HOLLIS, N.H. — Florida Gov. Ron DeSantis promised Tuesday to tear down Washington’s traditional political power centers and secure the country’s southern border, pledging to succeed where former President Donald Trump failed as the two held dueling campaign events in the critical early primary voting state of New Hampshire.
Addressing a town hall in Hollis, DeSantis talked extensively about the new immigration policy proposal he released Monday in South Texas. He’s betting that the issue can energize GOP voters, even those who are 2,000 miles north of the U.S.-Mexico border.
Offering some of his sharpest contrasts yet with Trump, the GOP primary’s early front-runner, DeSantis suggested that he’d wall off the entire border and not come up short like the former president did.
“We’re actually going to build the wall,” DeSantis said. “A lot of politicians chirp. They make grandiose promises and then fail to deliver the actual results. The time for excuses is over. Now is the time to deliver results and finally get the job done.”
DeSantis’ immigration plan was the first major policy rollout of his campaign and calls for ending birthright citizenship, finishing the border wall and sending U.S. forces into Mexico to combat drug cartels — largely mirroring Trump’s policies. His ideas faces long odds, requiring the reversal of legal precedents, approval from other countries or even an amendment to the U.S. Constitution.
But the Florida governor also tailored his Tuesday message to New Hampshire, noting how tougher border security could eventually help limit the ravages of opioids, which have hit the state particularly hard, even as deaths from overdoses have climbed all over the country.
He promised the “most assertive” policy against drug cartels “any administration has ever had,” adding, “We have to do it because it will save lives.”
DeSantis has also tried to gain ground on Trump by questioning the former president’s continued hold on the national party. On Tuesday, the governor slammed the GOP’s “culture of losing” under Trump and mentioned the “massive red wave” that many top Republicans predicted but that never materialized nationally in last year’s midterm elections.
“We had a red wave in Florida,” DeSantis said, noting he easily won reelection last fall. “But that’s because we delivered results in Florida.”
Many leading Republicans remain fiercely loyal to Trump, but there is some evidence that the attacks against the former president are resonating. Speaking about Trump on Tuesday, House Speaker Kevin McCarthy, a California Republican, said “Can he win that election? Yeah, he can win that election.
“The question is, is he the strongest to win the election?” McCarthy continued on CNBC’s “Squawk Box.” “I don’t know that answer.”

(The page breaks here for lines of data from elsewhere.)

(* ===== verification/Registry.v ===== *)
(** * The coordinator's relay registry ([coordinator/src/registry/mod.rs])

    Which relays are enrolled, under which connection generation and pinned
    certificate, which drain, the mesh-peer list every relay is told, and the
    process identities behind each id.  One mutex guards the map, so every
    function is one step; the fingerprint is SHA-256 of the certificate, code of
    the [ring] library, and a parameter here.  Wake-ups are left out. *)

From Stdlib Require Import ZArith Lia.
From stdpp Require Import gmap sorting list strings.
From S2P Require Import Prelude.

Open Scope Z_scope.

(** [digest::sha256], which calls the [ring] library. *)
Class Sha256 : Type := sha256 : list Z -> list Z.

Record RelayHello : Type := mkRelayHello {
  hello_id : Z;
  hello_addr : string;
  hello_protocol : Z;
  hello_cert : list Z;
  hello_min_protocol : option Z;
  hello_capabilities : list string;
  hello_addrs : list string;
  hello_region : option string;
  hello_enroll_token : option string;
}.

Record RelayEntry : Type := mkRelayEntry {
  relay_id : Z;
  relay_addr : string;
  protocol : Z;
  cert_der : list Z;
  relay_addrs : list string;
  capabilities : list string;
  region : option string;
}.

(** [RelayEndpoint] and [RelayPeer], which carry the same fields. *)
Record RelayEndpoint : Type := mkRelayEndpoint { ep_id : Z; ep_addr : string; ep_cert : list Z; ep_addrs : list string }.

Definition endpoint_of (e : RelayEntry) : RelayEndpoint := mkRelayEndpoint (relay_id e) (relay_addr e) (cert_der e) (relay_addrs e).

#[export] Instance relay_entry_eq : EqDecision RelayEntry.
Proof. solve_decision. Defined.
#[export] Instance relay_endpoint_eq : EqDecision RelayEndpoint.
Proof. solve_decision. Defined.

Record Registered : Type := mkRegistered { entry_of : RelayEntry; generation : Z; fingerprint : list Z; draining : bool }.

Record MeshPeerIdentity : Type := mkMeshPeerIdentity { peer_id : Z; cert_sha256 : list Z }.

Record RelayRegistry : Type := mkRelayRegistry {
  relays : gmap Z Registered;
  next_generation : Z;
  mesh_peers : list MeshPeerIdentity;
  boot_ids : gmap Z (option Z);
}.

Definition new_registry : RelayRegistry := mkRelayRegistry ∅ 0 [] ∅.

Inductive BootLineage : Type := Continuous | Broken.

(** Ascending by relay id. *)
Definition by_peer_id (x y : MeshPeerIdentity) : Prop := peer_id x <= peer_id y.
#[export] Instance by_peer_id_dec x y : Decision (by_peer_id x y).
Proof. unfold by_peer_id. apply _. Defined.

Definition peer_of (r : Registered) : MeshPeerIdentity := mkMeshPeerIdentity (relay_id (entry_of r)) (fingerprint r).

(** What [publish_mesh_peers] leaves in the watch channel. *)
Definition publish_mesh_peers (rs : gmap Z Registered) : list MeshPeerIdentity :=
  merge_sort by_peer_id (peer_of <$> (map_to_list rs).*2).

Definition set_relays (g : RelayRegistry) (rs : gmap Z Registered) : RelayRegistry :=
  mkRelayRegistry rs (next_generation g) (mesh_peers g) (boot_ids g).

Definition republish (g : RelayRegistry) (rs : gmap Z Registered) : RelayRegistry :=
  mkRelayRegistry rs (next_generation g) (publish_mesh_peers rs) (boot_ids g).

Section registry.
Context {sha : Sha256}.

Definition cert_fingerprint (cert : list Z) : list Z := sha256 cert.

Definition entry_of_hello (h : RelayHello) : RelayEntry :=
  mkRelayEntry (hello_id h) (hello_addr h) (hello_protocol h) (hello_cert h) (hello_addrs h) (hello_capabilities h) (hello_region h).

Definition insert_locked (g : RelayRegistry) (h : RelayHello) (fp : list Z) : Z * RelayRegistry :=
  let e := entry_of_hello h in
  let gen := next_generation g in
  let rs := <[relay_id e := mkRegistered e gen fp false]> (relays g) in
  (gen, mkRelayRegistry rs ((gen + 1) mod 2 ^ 64) (publish_mesh_peers rs) (boot_ids g)).

Definition enroll (g : RelayRegistry) (h : RelayHello) : Z * RelayRegistry :=
  insert_locked g h (cert_fingerprint (hello_cert h)).

(** [Err(EnrollConflict)] is [None] and leaves the registry alone. *)
Definition try_enroll (g : RelayRegistry) (h : RelayHello) : option (Z * RelayRegistry) :=
  let fp := cert_fingerprint (hello_cert h) in
  match relays g !! hello_id h with
  | Some existing => if decide (fingerprint existing = fp) then Some (insert_locked g h fp) else None
  | None => Some (insert_locked g h fp)
  end.

End registry.

Definition set_draining (r : Registered) (v : bool) : Registered := mkRegistered (entry_of r) (generation r) (fingerprint r) v.

Definition put_draining (g : RelayRegistry) (id gen : Z) (v : bool) : bool * RelayRegistry :=
  match relays g !! id with
  | Some r => if generation r =? gen then (true, set_relays g (<[id := set_draining r v]> (relays g))) else (false, g)
  | None => (false, g)
  end.

Definition mark_draining (g : RelayRegistry) (id gen : Z) : bool * RelayRegistry := put_draining g id gen true.
Definition clear_draining (g : RelayRegistry) (id gen : Z) : bool * RelayRegistry := put_draining g id gen false.

Definition is_draining_at (g : RelayRegistry) (id gen : Z) : bool :=
  match relays g !! id with Some r => (generation r =? gen) && draining r | None => false end.

Definition is_available (g : RelayRegistry) (id : Z) : bool :=
  match relays g !! id with Some r => negb (draining r) | None => false end.

Definition is_enrolled (g : RelayRegistry) (id : Z) : bool := bool_decide (is_Some (relays g !! id)).

Definition generation_is_current (g : RelayRegistry) (id gen : Z) : bool :=
  match relays g !! id with Some r => generation r =? gen | None => false end.

Definition entry (g : RelayRegistry) (id : Z) : option RelayEntry := entry_of <$> relays g !! id.
Definition peer (g : RelayRegistry) (id : Z) : option RelayEndpoint := endpoint_of <$> entry g id.

Definition available_entries (g : RelayRegistry) : list RelayEntry :=
  entry_of <$> filter (fun r => draining r = false) (map_to_list (relays g)).*2.

Definition available_in_region (g : RelayRegistry) (rg : string) : Z :=
  Z.of_nat (length (filter (fun r => draining r = false /\ region (entry_of r) = Some rg) (map_to_list (relays g)).*2)).

Definition remove (g : RelayRegistry) (id : Z) : RelayRegistry :=
  match relays g !! id with
  | Some _ => republish g (base.delete id (relays g))
  | None => g
  end.

Definition remove_if_current (g : RelayRegistry) (id gen : Z) : bool * RelayRegistry :=
  match relays g !! id with
  | Some r => if generation r =? gen then (true, republish g (base.delete id (relays g))) else (false, g)
  | None => (false, g)
  end.

Definition set_boots (g : RelayRegistry) (b : gmap Z (option Z)) : RelayRegistry :=
  mkRelayRegistry (relays g) (next_generation g) (mesh_peers g) b.

Definition note_boot_id (g : RelayRegistry) (id : Z) (boot : option Z) : BootLineage * RelayRegistry :=
  (match boot_ids g !! id, boot with
   | Some (Some previous), Some current => if previous =? current then Continuous else Broken
   | None, Some _ => Continuous
   | _, _ => Broken
   end, set_boots g (<[id := boot]> (boot_ids g))).

Definition forget_boot_id (g : RelayRegistry) (id : Z) : RelayRegistry := set_boots g (base.delete id (boot_ids g)).
Definition boot_id (g : RelayRegistry) (id : Z) : option Z := mjoin (boot_ids g !! id).

(** ** The registry over time *)

Inductive RegOp : Type :=
| REnroll (h : RelayHello)
| RTryEnroll (h : RelayHello)
| RDrain (id gen : Z)
| RUndrain (id gen : Z)
| RRemove (id : Z)
| RRemoveCurrent (id gen : Z)
| RBoot (id : Z) (boot : option Z)
| RForget (id : Z).

Section run.
Context {sha : Sha256}.

Definition reg_step (g : RelayRegistry) (o : RegOp) : RelayRegistry :=
  match o with
  | REnroll h => (enroll g h).2
  | RTryEnroll h => default g (snd <$> try_enroll g h)
  | RDrain id gen => (mark_draining g id gen).2
  | RUndrain id gen => (clear_draining g id gen).2
  | RRemove id => remove g id
  | RRemoveCurrent id gen => (remove_if_current g id gen).2
  | RBoot id boot => (note_boot_id g id boot).2
  | RForget id => forget_boot_id g id
  end.

(** The map is keyed by the entries' ids, fingerprints are those of the entries'
    certificates, the published peers are the enrolled relays, and every
    generation was handed out. *)
Record reg_ok (g : RelayRegistry) : Prop := mkRegOk {
  ro_keys : forall id r, relays g !! id = Some r -> relay_id (entry_of r) = id;
  ro_certs : forall id r, relays g !! id = Some r -> fingerprint r = sha256 (cert_der (entry_of r));
  ro_peers : mesh_peers g = publish_mesh_peers (relays g);
  ro_gens : forall id r, relays g !! id = Some r -> 0 <= generation r < next_generation g;
  ro_next : 0 <= next_generation g;
}.

Definition reg_run (g : RelayRegistry) (ops : list RegOp) : RelayRegistry := foldl reg_step g ops.

Lemma publish_draining rs id r v : rs !! id = Some r -> publish_mesh_peers (<[id := set_draining r v]> rs) = publish_mesh_peers rs.
Proof.
  intros Hr. unfold publish_mesh_peers. f_equal.
  assert (Hmap : forall rs' : gmap Z Registered, peer_of <$> (map_to_list rs').*2 = (map_to_list (peer_of <$> rs')).*2).
  { intros rs'. by rewrite map_to_list_fmap, <- !list_fmap_compose. }
  rewrite !Hmap, fmap_insert. f_equal. f_equal. apply insert_id. by rewrite lookup_fmap, Hr.
Qed.

Lemma insert_locked_ok g h : reg_ok g -> next_generation g < u64_max ->
  let r := insert_locked g h (cert_fingerprint (hello_cert h)) in
  reg_ok r.2 /\ r.1 = next_generation g /\ next_generation r.2 = next_generation g + 1.
Proof.
  intros [H1 H2 H3 H4 H5] Hb r. assert (Hn : (next_generation g + 1) mod 2 ^ 64 = next_generation g + 1).
  { apply Z.mod_small. unfold u64_max in Hb. lia. }
  split; [|by split]. unfold r, insert_locked. rewrite Hn.
  split; cbn; [..|lia]; try done; intros id r'; rewrite lookup_insert; case_decide as E;
    try (intros [= <-]; subst; cbn; (done || lia)); try apply H1; try apply H2; intros H; apply H4 in H; lia.
Qed.

Lemma put_draining_ok g id gen v : reg_ok g -> reg_ok (put_draining g id gen v).2 /\
  next_generation (put_draining g id gen v).2 = next_generation g.
Proof.
  intros Hok. unfold put_draining. destruct (relays g !! id) as [r|] eqn:E; [|done]. destruct (_ =? _); [|done]. split; [|done].
  destruct Hok as [H1 H2 H3 H4 H5]. split; cbn; [..|done]; try (by rewrite publish_draining);
    intros id' r'; rewrite lookup_insert; case_decide; subst; try (intros [= <-]; cbn; eauto); eauto.
Qed.

Lemma delete_ok g id : reg_ok g -> reg_ok (republish g (base.delete id (relays g))).
Proof.
  intros [H1 H2 H3 H4 H5]. split; cbn; try done; intros id' r [_ H]%lookup_delete_Some; eauto.
Qed.

Lemma reg_step_ok g o : reg_ok g -> next_generation g < u64_max ->
  reg_ok (reg_step g o) /\ next_generation g <= next_generation (reg_step g o) <= next_generation g + 1.
Proof.
  intros Hok Hb. destruct o as [h|h|id gen|id gen|id|id gen|id boot|id]; cbn [reg_step].
  - destruct (insert_locked_ok g h Hok Hb) as (H & _ & E). split; [exact H|]. unfold enroll. lia.
  - unfold try_enroll. destruct (insert_locked_ok g h Hok Hb) as (H & _ & E).
    destruct (relays g !! _) as [r|]; [case_decide|]; cbn [fmap option_fmap option_map from_option id]; (split; [done|lia]).
  - destruct (put_draining_ok g id gen true Hok) as [H E]. split; [done|]. unfold mark_draining. lia.
  - destruct (put_draining_ok g id gen false Hok) as [H E]. split; [done|]. unfold clear_draining. lia.
  - unfold remove. destruct (relays g !! id); (split; [|cbn; lia]); [by apply delete_ok|done].
  - unfold remove_if_current. destruct (relays g !! id); [destruct (_ =? _)|]; (split; [|cbn; lia]); [by apply delete_ok|done|done].
  - split; [|cbn; lia]. by destruct Hok.
  - split; [|cbn; lia]. by destruct Hok.
Qed.

Lemma reg_run_ok ops : forall g, reg_ok g -> next_generation g + Z.of_nat (length ops) <= u64_max ->
  reg_ok (reg_run g ops) /\ next_generation g <= next_generation (reg_run g ops) <= next_generation g + Z.of_nat (length ops).
Proof.
  induction ops as [|o ops IH]; intros g Hok Hb; cbn [length] in *; [split; [done|cbn; lia]|]. change (reg_run g (o :: ops)) with (reg_run (reg_step g o) ops).
  destruct (reg_step_ok g o Hok) as [H1 H2]; [lia|]. destruct (IH (reg_step g o) H1) as [H3 H4]; [lia|]. split; [done|lia].
Qed.

Lemma new_registry_ok : reg_ok new_registry.
Proof. by split. Qed.

(** Frames a superseded connection still sends (a drain mark, a withdrawal of
    it, a disconnect) change nothing, however late they come: no generation is
    handed out twice.  The peers every relay is told are the enrolled ones. *)
Theorem stale_connection_harmless (ops ops' : list RegOp) (h : RelayHello) :
  Z.of_nat (length ops) + Z.of_nat (length ops') < u64_max ->
  let old := enroll (reg_run new_registry ops) h in
  let g := reg_run old.2 ops' in
  forall r, relays g !! hello_id h = Some r -> generation r <> old.1 ->
  mesh_peers g = publish_mesh_peers (relays g) /\
  mark_draining g (hello_id h) old.1 = (false, g) /\ clear_draining g (hello_id h) old.1 = (false, g) /\
  remove_if_current g (hello_id h) old.1 = (false, g) /\
  forall ops'', Z.of_nat (length ops) + Z.of_nat (length ops') + Z.of_nat (length ops'') < u64_max ->
    generation_is_current (reg_run g ops'') (hello_id h) old.1 = false.
Proof.
  intros Hlen old g r Hr Hne. destruct (reg_run_ok ops _ new_registry_ok) as [H1 H2]; [cbn [new_registry next_generation]; lia|]. cbn [new_registry next_generation] in H2.
  destruct (insert_locked_ok (reg_run new_registry ops) h H1) as (H3 & H4 & H5); [lia|].
  destruct (reg_run_ok ops' old.2 H3) as [H6 H7]; [unfold old, enroll; lia|]. fold g in H6, H7.
  split; [apply H6|]. unfold mark_draining, clear_draining, put_draining, remove_if_current. rewrite Hr.
  destruct (Z.eqb_spec (generation r) old.1) as [|_]; [done|]. do 3 (split; [done|]).
  assert (Hg : forall ops'' g', reg_ok g' -> old.1 < next_generation g' -> next_generation g' + Z.of_nat (length ops'') <= u64_max ->
    generation_is_current g' (hello_id h) old.1 = false -> generation_is_current (reg_run g' ops'') (hello_id h) old.1 = false).
  { intros ops''. induction ops'' as [|o ops'' IH]; intros g' Hok Ho Hb Hc; [done|]. cbn [length] in Hb. change (reg_run g' (o :: ops'')) with (reg_run (reg_step g' o) ops'').
    destruct (reg_step_ok g' o Hok) as [K1 K2]; [lia|]. apply IH; [done|lia|lia|].
    assert (Hi : forall h', generation_is_current (insert_locked g' h' (cert_fingerprint (hello_cert h'))).2 (hello_id h) old.1 = false).
    { intros h'. unfold generation_is_current, insert_locked. cbn [snd relays]. rewrite lookup_insert. case_decide; [|done].
      cbn [generation]. apply Z.eqb_neq. lia. }
    unfold generation_is_current in *. destruct o as [h'|h'|id gen|id gen|id|id gen|id boot|id]; cbn; [apply Hi| |..].
    - unfold try_enroll. destruct (relays g' !! hello_id h') as [x|]; [case_decide|]; cbn; first [apply Hi|done].
    - unfold mark_draining, put_draining. destruct (relays g' !! id) as [x|] eqn:Ex; [|done]. destruct (_ =? _); [|done]. cbn.
      rewrite lookup_insert. case_decide; [|done]. subst. by rewrite Ex in Hc.
    - unfold clear_draining, put_draining. destruct (relays g' !! id) as [x|] eqn:Ex; [|done]. destruct (_ =? _); [|done]. cbn.
      rewrite lookup_insert. case_decide; [|done]. subst. by rewrite Ex in Hc.
    - unfold remove. destruct (relays g' !! id); [|done]. cbn. rewrite lookup_delete. by case_decide.
    - unfold remove_if_current. destruct (relays g' !! id); [|done]. destruct (_ =? _); [|done]. cbn. rewrite lookup_delete. by case_decide.
    - done.
    - done. }
  intros ops'' Hb. apply Hg; [done|unfold old, enroll in *; lia|unfold old, enroll in *; lia|].
  unfold generation_is_current. rewrite Hr. by apply Z.eqb_neq.
Qed.

End run.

Trump was appearing in New Hampshire’s capital, Concord, on Tuesday for a luncheon hosted by a Republican women’s club and also planned to open his campaign’s state office in Manchester.

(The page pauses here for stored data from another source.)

Definition pick_replacement (s : SessionSetup) (k : string * Z) (dead : Z) : option Z :=
  let serving := serving_relays s k in
  let dead_region := mjoin (session_refs s !! k ≫= (fun r => relay_regions r !! dead)) in
  let entries := rehome_entries s k in
  let serving_candidates := filter (fun id => Exists (fun e => relay_id e = id) entries) serving in
  match relay_id <$> (dead_region ≫= (fun rg => nearest_relay entries rg serving_candidates (pair_rtts s))) with
  | Some id => Some id
  | None => match head serving_candidates with Some id => Some id | None => relay_id <$> head entries end
  end.

(** The successor revision of every slot homed on the dead relay, [None] when
    one would wrap. *)
Definition successor_revisions (s : SessionSetup) (k : string * Z) (dead : Z) : option (list (Z * Z)) :=
  match session_refs s !! k with
  | None => Some []
  | Some r =>
      mapM (fun p => v ← checked_add u64_max (default 0 (evidence_assignments r !! p.1)) 1; Some (p.1, v))
        (filter (fun p => p.2 = dead) (btree_list (homes r)))
  end.

(** What a re-home decides before it mutates: an answer, or a replacement with
    its entry and the new revisions. *)
Inductive RehomePick : Type :=
| Answer (o : RehomeOutcome)
| Move (r_new : Z) (e : RelayEntry) (revisions : list (Z * Z)).
(* ===== verification/Lifecycle.v ===== *)
(** * Session lifecycle ([coordinator/src/lifecycle/])

    What the coordinator does with the facts relays report on a session: the
    accounting of its slots, the relays that reported it closed, the evidence
    that it stands empty, the timers of the reap policies, and the queue of
    webhooks whose last entry is [sessionClosed].  Each operation that runs under
    one hold of the locks is one step.

    A timer is a task that sleeps until its deadline, wakes, and then takes the
    locks: aborting it stops it only while it sleeps, so a woken task still runs,
    as in the runtime.  A queue is a bounded channel with its drain task: what is
    buffered, what is being delivered, and what was delivered.  The observations of
    connections (evidence samples) and the presence store are left out; a notice's
    body is reduced to its kind, its key and its correlation id. *)

From Stdlib Require Import ZArith Lia.
From stdpp Require Import gmap sorting list strings.
From S2P Require Import Prelude.
From S2P Require Import Registry.
From S2P Require Import PairRtts.
From S2P Require Import Placement.
From S2P Require Import Outbox.
From S2P Require Import EvidenceHistory.
From S2P Require Import Setup.

Open Scope Z_scope.

(** Durations are nanoseconds. *)
Definition secs (n : Z) : Z := n * 10 ^ 9.
Definition HOLDOUT_REAP_GRACE : Z := secs 60.
Definition LINGER_REAP_GRACE : Z := secs 60.
Definition WEBHOOK_ONLY_REAP_GRACE : Z := secs 300.
Definition NEVER_STARTED_REAP_GRACE : Z := secs (15 * 60).
Definition EMPTY_SESSION_REAP_GRACE : Z := secs (15 * 60).
Definition EMPTY_ROSTER_FRESHNESS : Z := secs 35.
Definition NOTICE_QUEUE_CAPACITY : Z := 128.
Definition DESYNC_MARK_TTL : Z := secs (60 * 60).
Definition MAX_HEARTBEAT_SESSIONS : Z := 4096.
Definition MAX_HEARTBEAT_SESSION_SLOTS : Z := MAX_SLOT + 1.

Record LifecycleTunables : Type := mkLifecycleTunables {
  holdout_grace : Z;
  linger_grace : Z;
  webhook_grace : Z;
  never_started_grace : Z;
  empty_session_grace : Z;
  empty_roster_freshness : Z;
  queue_capacity : Z;
}.
Definition default_tunables : LifecycleTunables :=
  mkLifecycleTunables HOLDOUT_REAP_GRACE LINGER_REAP_GRACE WEBHOOK_ONLY_REAP_GRACE NEVER_STARTED_REAP_GRACE EMPTY_SESSION_REAP_GRACE EMPTY_ROSTER_FRESHNESS NOTICE_QUEUE_CAPACITY.

Record EmptyRosterEvidence : Type := mkEmptyRosterEvidence { ev_generation : Z; last_seen : Z }.
Record RelayEpoch : Type := mkRelayEpoch { ep_generation : Z; ep_connected : bool }.
Record DepartureSeed : Type := mkDepartureSeed { seed_kind : DepartureKind; seed_count : option Z; seed_finalized : bool }.

(** The timer's token, and the task behind its abort handle. *)
Record EmptyTimer : Type := mkEmptyTimer { et_token : Z; et_task : Z }.

Inductive NoticeKind : Type := NDeparture | NDesync | NResult | NSlotConnected | NSessionStarted | NSlotStarted | NLobbyViolation | NSessionClosed.

#[export] Instance notice_kind_eq : EqDecision NoticeKind.
Proof. solve_decision. Defined.
#[export] Instance notice_kind_countable : Countable NoticeKind.
Proof.
  refine (inj_countable'
    (fun k => match k with NDeparture => 0%nat | NDesync => 1%nat | NResult => 2%nat | NSlotConnected => 3%nat | NSessionStarted => 4%nat | NSlotStarted => 5%nat | NLobbyViolation => 6%nat | NSessionClosed => 7%nat end)
    (fun n => match n with 0%nat => NDeparture | 1%nat => NDesync | 2%nat => NResult | 3%nat => NSlotConnected | 4%nat => NSessionStarted | 5%nat => NSlotStarted | 6%nat => NLobbyViolation | _ => NSessionClosed end) _).
  by intros [].
Defined.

At his event, DeSantis took extended questions from the audience, a staple of New Hampshire politics that the governor conspicuously skipped the last time he visited. That contrasted with Trump’s appearance in Concord, where journalists were confined to a pen, chaperoned to the bathroom and told they could not speak to any attendees in the conference center ballroom or even in the hallways.
The governor was asked about people who voted twice for Trump because of promises to “drain the swamp” in Washington and lashed out again.
“He didn’t drain it. It’s worse today than it’s ever been,” DeSantis said. He added that such promises don’t go far enough because a subsequent president “can just refill it.”
“I want to break the swamp,” DeSantis said, pledging to take power out of the nation’s capital by instructing Cabinet agencies to halve the number of employees there.
The governor has previously asserted he would appoint more conservative Supreme Court justices than the three Trump appointed to the court, criticized Trump for implying the six-week abortion ban in Florida is “too harsh” and accused Trump of having generally “moved left.”
While conservative bona fides are important in heavily Republican states, they’re politically trickier in New Hampshire, a political battleground state with a more libertarian streak than Iowa or South Carolina, two other early voting states where evangelicals play a dominant role.
On Tuesday, DeSantis gave Trump credit for some issues like his administration’s China policy but avoided saying much about abortion. He signed a ban on abortions after six weeks of pregnancy in Florida, a move he described as “the right thing to do” last week at a Faith & Freedom Coalition conference of evangelical Christians.
DeSantis’ campaign angered some members of the New Hampshire Federation of Republican Women by scheduling his town hall around the same time as their Trump event. The group complained that the DeSantis event is “an attempt to steal focus from” its own event and that other presidential candidates scheduled around it, though some members objected to that statement.
Trump’s first-place finish in New Hampshire’s 2016 Republican primary — after losing Iowa to Texas Sen. Ted Cruz — helped propel him to dominance in the party. But his Democratic rivals ended up winning the state in both the 2016 and 2020 general elections.
Shortly before DeSantis spoke, meanwhile, Trump announced that his New Hampshire team features 150-plus dedicated activists and organizers throughout the state’s 10 counties.
“Once again, President Trump has demonstrated his commitment to helping grow the Republican grassroots in New Hampshire,” Stephen Stepanek, a Trump senior adviser, said in a statement.